## [Work order]
Using the listing below, report all lines holding the word "length".

## [Dataset excerpts]
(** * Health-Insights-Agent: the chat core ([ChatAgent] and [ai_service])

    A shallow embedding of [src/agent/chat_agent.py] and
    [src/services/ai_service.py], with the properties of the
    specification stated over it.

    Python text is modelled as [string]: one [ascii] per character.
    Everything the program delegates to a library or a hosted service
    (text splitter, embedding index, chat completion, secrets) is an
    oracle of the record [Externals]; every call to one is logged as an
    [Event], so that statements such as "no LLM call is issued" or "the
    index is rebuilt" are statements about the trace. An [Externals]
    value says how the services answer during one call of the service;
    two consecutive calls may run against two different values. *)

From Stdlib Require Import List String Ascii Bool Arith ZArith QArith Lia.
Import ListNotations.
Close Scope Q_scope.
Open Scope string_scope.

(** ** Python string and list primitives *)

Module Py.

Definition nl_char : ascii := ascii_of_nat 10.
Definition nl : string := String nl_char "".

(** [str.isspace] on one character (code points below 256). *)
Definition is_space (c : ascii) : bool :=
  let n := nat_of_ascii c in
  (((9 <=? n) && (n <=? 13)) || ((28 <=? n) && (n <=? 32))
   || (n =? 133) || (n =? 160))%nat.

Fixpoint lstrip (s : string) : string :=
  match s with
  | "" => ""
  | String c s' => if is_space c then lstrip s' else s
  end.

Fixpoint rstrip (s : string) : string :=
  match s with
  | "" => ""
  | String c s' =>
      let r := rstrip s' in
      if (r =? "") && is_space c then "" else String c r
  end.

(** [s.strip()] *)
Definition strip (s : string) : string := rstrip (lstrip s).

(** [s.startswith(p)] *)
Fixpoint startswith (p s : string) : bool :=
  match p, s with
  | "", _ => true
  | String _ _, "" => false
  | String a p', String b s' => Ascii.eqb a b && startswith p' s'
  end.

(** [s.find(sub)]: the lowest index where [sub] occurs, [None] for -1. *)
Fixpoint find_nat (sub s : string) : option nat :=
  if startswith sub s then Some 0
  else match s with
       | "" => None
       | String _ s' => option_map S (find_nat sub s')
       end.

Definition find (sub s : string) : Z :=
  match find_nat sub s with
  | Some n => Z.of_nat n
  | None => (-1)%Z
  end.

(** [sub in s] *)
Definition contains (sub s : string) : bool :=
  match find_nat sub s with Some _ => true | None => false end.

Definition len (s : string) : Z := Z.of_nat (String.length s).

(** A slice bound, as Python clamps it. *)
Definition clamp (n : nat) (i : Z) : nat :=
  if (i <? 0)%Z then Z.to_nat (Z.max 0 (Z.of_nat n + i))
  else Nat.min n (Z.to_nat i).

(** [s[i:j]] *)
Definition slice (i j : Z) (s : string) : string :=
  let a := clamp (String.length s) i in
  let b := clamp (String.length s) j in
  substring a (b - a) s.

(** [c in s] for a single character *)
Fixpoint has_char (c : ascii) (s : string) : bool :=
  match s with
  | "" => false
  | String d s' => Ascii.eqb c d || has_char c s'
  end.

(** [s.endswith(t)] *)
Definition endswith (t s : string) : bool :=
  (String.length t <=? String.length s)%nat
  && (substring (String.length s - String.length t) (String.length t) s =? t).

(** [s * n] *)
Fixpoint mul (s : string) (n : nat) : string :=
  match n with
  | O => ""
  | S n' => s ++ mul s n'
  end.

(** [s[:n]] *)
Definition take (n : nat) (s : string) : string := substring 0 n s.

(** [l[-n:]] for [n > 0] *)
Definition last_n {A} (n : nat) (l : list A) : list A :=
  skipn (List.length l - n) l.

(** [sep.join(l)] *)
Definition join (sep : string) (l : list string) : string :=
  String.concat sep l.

## [Answer box]
Definition len (s : string) : Z := Z.of_nat (String.length s).
  let a := clamp (String.length s) i in
  let b := clamp (String.length s) j in
  (String.length t <=? String.length s)%nat
  && (substring (String.length s - String.length t) (String.length t) s =? t).
  skipn (List.length l - n) l.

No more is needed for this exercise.